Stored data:
(* ===== verification/_CoqProject ===== *)
-Q . S2P
Prelude.v
GoStrings.v
Position.v
Diag.v
Unicode.v
Meta.v
MetaLaws.v
Directive.v
EditDistance.v
DirectiveLaws.v
DirectiveParser.v
ParserLaws.v
Plugin.v
Resolve.v
ResolveLaws.v
Build.v
BuildLaws.v
FilePath.v
Imports.v
ImportLaws.v
Manifest.v
Layout.v
LayoutLaws.v
ManifestRun.v
ManifestLaws.v
Sinks.v
Prune.v
Node.v
NodeQueries.v
NodeInduction.v
TypeRefEqual.v
NodeWalk.v
ValidateRun.v
Rewire.v
MethodSet.v
MethodSetLaws.v
StoreIndex.v
StoreOps.v
StoreNodes.v
StoreNodeLaws.v
Override.v
Emit.v
EmitSlots.v
StoreEmit.v
StoreEmitLaws.v
Cache.v
Run.v
RunLaws.v
RunOutcome.v
Reader.v
Naming.v
NamingLaws.v
Writer.v
Opt.v
EmitCtors.v
EmitWalk.v
GoIdents.v
GoQuote.v
GoTypes.v
GoSignatures.v
GoEmbed.v
Shape.v
ShapeDetectors.v
ShapeCatalog.v
ShapeResolver.v
ShapeLaws.v
ShapeResolverLaws.v
ShapeIds.v
EmitBuilder.v
EmitContrib.v
GoRefs.v
GoSatisfies.v
GoConventions.v
GoEnum.v
GoWitness.v
GoSample.v
GoMethods.v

INSTRUCTIONS FOR THE TASK: Your job is to copy all the records exactly.

ANSWER TO THIS EXERCISE:
(* ===== verification/_CoqProject ===== *)
-Q . S2P
Prelude.v
GoStrings.v
Position.v
Diag.v
Unicode.v
Meta.v
MetaLaws.v
Directive.v
EditDistance.v
DirectiveLaws.v
DirectiveParser.v
ParserLaws.v
Plugin.v
Resolve.v
ResolveLaws.v
Build.v
BuildLaws.v
FilePath.v
Imports.v
ImportLaws.v
Manifest.v
Layout.v
LayoutLaws.v
ManifestRun.v
ManifestLaws.v
Sinks.v
Prune.v
Node.v
NodeQueries.v
NodeInduction.v
TypeRefEqual.v
NodeWalk.v
ValidateRun.v
Rewire.v
MethodSet.v
MethodSetLaws.v
StoreIndex.v
StoreOps.v
StoreNodes.v
StoreNodeLaws.v
Override.v
Emit.v
EmitSlots.v
StoreEmit.v
StoreEmitLaws.v
Cache.v
Run.v
RunLaws.v
RunOutcome.v
Reader.v
Naming.v
NamingLaws.v
Writer.v
Opt.v
EmitCtors.v
EmitWalk.v
GoIdents.v
GoQuote.v
GoTypes.v
GoSignatures.v
GoEmbed.v
Shape.v
ShapeDetectors.v
ShapeCatalog.v
ShapeResolver.v
ShapeLaws.v
ShapeResolverLaws.v
ShapeIds.v
EmitBuilder.v
EmitContrib.v
GoRefs.v
GoSatisfies.v
GoConventions.v
GoEnum.v
GoWitness.v
GoSample.v
GoMethods.v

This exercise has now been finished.